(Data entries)
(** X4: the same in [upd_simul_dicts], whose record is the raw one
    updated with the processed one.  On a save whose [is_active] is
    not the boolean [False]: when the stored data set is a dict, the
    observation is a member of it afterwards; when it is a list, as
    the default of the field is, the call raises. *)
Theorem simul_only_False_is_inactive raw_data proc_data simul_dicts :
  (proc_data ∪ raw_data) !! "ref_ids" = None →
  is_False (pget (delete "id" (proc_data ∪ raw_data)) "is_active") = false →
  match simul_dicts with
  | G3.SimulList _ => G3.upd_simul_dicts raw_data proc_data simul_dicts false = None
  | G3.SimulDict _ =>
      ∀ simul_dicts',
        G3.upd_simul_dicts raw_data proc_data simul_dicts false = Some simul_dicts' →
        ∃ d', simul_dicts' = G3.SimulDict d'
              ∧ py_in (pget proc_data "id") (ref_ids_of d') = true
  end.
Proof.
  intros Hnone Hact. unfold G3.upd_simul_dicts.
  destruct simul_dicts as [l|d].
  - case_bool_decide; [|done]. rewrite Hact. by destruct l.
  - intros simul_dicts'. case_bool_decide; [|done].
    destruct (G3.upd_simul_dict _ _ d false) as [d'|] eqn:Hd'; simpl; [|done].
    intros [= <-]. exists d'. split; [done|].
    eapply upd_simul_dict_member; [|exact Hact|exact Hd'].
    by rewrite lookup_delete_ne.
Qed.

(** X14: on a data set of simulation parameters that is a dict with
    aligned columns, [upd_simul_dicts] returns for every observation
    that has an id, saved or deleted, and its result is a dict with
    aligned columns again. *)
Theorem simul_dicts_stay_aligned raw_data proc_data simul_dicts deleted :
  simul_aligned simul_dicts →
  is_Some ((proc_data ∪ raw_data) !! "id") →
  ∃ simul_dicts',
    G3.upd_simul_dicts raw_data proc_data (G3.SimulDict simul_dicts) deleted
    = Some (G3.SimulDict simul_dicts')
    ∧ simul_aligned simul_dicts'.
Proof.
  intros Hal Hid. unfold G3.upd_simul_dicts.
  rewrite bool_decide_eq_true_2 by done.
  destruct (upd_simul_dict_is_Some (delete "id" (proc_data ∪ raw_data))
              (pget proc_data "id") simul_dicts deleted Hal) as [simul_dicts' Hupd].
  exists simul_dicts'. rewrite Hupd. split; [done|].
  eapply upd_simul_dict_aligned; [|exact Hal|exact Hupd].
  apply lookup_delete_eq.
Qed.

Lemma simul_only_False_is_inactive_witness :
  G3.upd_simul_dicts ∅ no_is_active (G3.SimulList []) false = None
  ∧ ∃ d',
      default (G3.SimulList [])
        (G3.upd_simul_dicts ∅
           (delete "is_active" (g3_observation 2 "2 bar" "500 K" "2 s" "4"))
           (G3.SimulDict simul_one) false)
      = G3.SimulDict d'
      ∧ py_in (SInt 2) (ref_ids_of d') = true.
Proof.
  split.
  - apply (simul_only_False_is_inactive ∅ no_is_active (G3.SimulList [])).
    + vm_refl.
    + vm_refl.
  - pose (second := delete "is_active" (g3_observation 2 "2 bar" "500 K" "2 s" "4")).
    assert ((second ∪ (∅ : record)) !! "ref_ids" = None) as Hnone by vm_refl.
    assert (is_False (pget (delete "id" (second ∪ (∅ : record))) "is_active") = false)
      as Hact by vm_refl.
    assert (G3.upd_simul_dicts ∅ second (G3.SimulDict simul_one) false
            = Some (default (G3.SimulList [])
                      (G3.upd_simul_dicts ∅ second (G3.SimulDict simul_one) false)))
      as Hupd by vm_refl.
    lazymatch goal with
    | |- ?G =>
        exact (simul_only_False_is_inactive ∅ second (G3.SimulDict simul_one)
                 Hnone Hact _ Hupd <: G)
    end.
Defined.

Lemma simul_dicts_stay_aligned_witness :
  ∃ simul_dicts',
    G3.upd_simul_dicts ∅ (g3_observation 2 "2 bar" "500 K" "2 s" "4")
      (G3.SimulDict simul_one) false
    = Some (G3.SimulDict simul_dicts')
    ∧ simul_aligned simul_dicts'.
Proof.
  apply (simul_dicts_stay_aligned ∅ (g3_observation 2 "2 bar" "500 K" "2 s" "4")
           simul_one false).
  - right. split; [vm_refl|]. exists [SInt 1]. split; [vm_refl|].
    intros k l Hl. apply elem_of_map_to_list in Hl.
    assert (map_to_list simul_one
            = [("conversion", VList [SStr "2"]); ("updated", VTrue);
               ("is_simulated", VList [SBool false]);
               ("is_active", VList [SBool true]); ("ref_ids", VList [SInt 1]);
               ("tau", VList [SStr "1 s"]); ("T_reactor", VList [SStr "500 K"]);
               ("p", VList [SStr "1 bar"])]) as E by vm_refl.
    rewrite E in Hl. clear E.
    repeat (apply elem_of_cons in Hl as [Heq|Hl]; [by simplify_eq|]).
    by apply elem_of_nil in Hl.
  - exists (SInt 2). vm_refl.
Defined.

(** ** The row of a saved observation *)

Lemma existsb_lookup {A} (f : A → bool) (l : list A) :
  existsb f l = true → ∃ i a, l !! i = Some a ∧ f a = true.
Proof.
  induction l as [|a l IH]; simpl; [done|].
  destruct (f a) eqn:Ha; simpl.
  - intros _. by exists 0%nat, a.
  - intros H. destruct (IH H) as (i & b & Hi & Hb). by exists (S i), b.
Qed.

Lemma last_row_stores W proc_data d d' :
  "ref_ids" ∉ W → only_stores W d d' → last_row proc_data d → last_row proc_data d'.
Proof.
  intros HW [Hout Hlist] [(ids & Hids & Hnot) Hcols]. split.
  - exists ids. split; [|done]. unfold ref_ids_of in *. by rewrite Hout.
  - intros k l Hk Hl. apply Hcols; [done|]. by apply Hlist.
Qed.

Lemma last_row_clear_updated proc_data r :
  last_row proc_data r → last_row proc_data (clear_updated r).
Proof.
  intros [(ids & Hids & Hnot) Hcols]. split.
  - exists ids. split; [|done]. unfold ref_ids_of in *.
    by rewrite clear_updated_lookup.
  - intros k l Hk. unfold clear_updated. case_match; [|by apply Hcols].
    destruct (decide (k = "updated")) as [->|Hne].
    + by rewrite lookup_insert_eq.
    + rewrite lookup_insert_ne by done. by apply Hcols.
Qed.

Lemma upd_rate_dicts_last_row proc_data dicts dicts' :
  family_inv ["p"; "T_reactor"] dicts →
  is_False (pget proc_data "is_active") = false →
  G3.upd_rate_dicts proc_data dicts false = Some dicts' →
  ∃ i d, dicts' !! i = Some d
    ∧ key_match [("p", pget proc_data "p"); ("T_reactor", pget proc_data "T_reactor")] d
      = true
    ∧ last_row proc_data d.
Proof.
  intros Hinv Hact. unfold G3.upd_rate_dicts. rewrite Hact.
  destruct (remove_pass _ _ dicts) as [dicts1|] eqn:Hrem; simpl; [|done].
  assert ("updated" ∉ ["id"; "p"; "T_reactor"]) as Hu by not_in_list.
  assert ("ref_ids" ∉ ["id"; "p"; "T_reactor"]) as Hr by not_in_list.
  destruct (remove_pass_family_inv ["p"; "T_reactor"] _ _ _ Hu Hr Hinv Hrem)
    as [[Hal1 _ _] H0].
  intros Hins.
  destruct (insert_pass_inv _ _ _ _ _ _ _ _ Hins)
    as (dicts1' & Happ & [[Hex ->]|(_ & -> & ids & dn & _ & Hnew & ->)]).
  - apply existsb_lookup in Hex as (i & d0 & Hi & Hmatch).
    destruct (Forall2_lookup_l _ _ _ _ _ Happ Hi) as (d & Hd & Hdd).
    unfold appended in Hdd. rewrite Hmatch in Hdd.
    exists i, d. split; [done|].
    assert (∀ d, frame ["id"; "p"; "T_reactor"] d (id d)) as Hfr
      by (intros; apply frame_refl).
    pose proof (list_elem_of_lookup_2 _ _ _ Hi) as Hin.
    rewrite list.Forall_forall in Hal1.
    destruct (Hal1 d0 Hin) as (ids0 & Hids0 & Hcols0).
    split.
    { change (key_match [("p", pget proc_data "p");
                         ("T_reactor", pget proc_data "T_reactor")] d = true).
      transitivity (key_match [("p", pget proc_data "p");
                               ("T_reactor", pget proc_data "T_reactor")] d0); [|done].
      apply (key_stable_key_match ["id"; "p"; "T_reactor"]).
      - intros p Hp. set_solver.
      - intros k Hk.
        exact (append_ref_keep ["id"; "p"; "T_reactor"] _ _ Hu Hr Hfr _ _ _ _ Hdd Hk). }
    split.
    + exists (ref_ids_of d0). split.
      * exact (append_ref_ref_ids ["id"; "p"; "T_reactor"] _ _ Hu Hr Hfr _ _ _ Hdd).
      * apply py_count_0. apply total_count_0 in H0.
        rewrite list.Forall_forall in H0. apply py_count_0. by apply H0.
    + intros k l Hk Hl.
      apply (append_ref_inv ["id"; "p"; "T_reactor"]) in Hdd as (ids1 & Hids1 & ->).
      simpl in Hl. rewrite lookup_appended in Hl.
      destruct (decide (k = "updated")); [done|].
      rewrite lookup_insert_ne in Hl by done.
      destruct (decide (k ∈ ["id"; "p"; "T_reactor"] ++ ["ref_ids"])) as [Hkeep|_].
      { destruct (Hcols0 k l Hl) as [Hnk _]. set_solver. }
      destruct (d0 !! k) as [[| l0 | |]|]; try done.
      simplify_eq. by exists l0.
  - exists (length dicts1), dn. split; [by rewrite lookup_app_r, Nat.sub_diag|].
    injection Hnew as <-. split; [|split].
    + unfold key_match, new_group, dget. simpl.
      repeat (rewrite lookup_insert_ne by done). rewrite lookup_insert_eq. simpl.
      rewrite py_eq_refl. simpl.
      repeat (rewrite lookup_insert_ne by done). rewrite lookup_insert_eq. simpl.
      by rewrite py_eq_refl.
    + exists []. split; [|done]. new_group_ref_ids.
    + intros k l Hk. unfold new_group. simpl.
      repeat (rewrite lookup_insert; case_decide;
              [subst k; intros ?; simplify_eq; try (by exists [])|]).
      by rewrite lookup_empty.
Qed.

---

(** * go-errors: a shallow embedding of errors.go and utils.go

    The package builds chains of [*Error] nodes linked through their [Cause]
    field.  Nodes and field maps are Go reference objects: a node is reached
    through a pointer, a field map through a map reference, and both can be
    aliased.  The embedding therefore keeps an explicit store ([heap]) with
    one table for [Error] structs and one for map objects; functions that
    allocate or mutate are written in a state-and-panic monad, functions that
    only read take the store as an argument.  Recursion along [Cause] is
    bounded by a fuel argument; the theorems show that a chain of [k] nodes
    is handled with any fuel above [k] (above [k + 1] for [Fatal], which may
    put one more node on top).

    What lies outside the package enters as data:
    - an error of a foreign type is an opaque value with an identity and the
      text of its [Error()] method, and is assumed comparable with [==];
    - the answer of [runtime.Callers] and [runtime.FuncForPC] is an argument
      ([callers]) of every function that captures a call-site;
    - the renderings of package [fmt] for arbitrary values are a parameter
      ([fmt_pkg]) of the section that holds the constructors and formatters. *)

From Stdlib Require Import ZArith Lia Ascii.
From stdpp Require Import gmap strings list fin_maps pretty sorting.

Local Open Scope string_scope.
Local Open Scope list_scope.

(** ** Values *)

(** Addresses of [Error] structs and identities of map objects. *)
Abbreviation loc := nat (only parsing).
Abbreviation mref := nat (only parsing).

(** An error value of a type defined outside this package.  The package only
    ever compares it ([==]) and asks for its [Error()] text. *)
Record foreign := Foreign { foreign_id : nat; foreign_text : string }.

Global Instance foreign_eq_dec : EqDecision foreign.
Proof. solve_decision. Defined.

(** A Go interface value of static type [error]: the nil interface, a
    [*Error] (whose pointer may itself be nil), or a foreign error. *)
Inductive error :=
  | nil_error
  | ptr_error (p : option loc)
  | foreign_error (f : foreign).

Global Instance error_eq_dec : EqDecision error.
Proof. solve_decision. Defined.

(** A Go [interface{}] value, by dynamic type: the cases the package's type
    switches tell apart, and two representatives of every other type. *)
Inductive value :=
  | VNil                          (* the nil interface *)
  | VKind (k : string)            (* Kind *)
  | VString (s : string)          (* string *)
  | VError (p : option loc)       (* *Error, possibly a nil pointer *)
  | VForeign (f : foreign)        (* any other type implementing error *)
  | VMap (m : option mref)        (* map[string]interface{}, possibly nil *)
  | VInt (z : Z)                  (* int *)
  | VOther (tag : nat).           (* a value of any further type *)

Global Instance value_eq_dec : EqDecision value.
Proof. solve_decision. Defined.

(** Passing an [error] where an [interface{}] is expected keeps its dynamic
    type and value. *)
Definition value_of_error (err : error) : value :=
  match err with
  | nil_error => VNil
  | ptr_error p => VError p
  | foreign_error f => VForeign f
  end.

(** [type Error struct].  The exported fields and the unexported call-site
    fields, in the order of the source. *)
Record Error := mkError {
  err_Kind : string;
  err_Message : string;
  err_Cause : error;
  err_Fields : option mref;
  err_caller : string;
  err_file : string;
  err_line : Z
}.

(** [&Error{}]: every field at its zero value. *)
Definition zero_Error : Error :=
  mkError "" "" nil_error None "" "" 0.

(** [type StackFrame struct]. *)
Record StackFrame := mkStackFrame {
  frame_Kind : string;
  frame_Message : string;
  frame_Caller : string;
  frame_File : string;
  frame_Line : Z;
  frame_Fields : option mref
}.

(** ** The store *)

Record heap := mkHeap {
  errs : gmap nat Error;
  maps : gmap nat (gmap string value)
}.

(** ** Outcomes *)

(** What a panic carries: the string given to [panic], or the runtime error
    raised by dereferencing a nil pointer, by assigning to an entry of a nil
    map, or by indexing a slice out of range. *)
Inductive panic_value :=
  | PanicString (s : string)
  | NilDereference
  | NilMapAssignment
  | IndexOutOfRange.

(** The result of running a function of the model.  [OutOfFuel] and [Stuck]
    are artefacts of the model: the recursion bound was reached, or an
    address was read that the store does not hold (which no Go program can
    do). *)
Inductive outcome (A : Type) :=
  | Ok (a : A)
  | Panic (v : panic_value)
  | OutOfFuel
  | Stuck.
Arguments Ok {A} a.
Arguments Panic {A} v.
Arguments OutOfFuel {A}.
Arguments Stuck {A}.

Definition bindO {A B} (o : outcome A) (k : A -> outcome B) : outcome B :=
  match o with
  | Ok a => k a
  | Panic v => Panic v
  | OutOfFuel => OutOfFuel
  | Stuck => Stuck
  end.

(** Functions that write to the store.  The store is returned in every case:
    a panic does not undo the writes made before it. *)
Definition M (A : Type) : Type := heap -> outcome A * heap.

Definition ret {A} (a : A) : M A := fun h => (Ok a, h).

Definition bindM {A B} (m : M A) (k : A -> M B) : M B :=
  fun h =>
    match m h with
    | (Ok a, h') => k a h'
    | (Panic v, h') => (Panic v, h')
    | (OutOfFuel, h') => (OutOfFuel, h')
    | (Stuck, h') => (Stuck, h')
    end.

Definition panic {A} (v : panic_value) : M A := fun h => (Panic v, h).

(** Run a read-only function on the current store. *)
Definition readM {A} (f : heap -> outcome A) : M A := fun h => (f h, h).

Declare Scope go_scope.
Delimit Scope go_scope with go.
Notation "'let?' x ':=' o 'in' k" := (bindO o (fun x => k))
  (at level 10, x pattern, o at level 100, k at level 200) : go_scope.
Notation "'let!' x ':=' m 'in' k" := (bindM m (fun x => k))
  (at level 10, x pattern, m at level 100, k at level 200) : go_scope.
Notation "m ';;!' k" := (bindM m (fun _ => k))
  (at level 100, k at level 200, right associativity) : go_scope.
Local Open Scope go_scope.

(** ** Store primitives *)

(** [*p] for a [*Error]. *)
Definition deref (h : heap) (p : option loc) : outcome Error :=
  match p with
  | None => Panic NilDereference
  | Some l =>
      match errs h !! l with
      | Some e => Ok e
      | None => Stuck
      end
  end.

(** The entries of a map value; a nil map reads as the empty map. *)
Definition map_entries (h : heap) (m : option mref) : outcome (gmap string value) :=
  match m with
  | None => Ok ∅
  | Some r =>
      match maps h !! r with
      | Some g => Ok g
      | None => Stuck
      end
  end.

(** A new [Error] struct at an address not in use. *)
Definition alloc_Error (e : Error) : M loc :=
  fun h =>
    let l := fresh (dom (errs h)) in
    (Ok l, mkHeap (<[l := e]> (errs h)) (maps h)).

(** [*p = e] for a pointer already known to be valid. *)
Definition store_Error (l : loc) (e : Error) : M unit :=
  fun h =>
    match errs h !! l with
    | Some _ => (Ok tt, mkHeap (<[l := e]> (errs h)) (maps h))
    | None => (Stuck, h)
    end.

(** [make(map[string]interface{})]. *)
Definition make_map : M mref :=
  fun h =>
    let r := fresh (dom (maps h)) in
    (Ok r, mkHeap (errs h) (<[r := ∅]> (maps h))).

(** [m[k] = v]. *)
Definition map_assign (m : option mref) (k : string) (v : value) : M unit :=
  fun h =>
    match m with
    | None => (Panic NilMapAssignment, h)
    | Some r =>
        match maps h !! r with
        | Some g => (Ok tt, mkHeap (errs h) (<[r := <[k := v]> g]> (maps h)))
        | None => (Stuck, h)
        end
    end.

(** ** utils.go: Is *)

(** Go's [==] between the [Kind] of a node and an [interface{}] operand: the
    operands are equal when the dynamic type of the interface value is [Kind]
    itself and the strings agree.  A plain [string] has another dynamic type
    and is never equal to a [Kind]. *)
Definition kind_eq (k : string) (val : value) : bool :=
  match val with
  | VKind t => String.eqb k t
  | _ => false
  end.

▸ **Required work**: Among the lines above, repeat exactly those from the line with "simpl in Hl." to the line with "destruct (d0 !!", counting both ends.

▸ **Answer for the task**:
      simpl in Hl. rewrite lookup_appended in Hl.
      destruct (decide (k = "updated")); [done|].
      rewrite lookup_insert_ne in Hl by done.
      destruct (decide (k ∈ ["id"; "p"; "T_reactor"] ++ ["ref_ids"])) as [Hkeep|_].
      { destruct (Hcols0 k l Hl) as [Hnk _]. set_solver. }
      destruct (d0 !! k) as [[| l0 | |]|]; try done.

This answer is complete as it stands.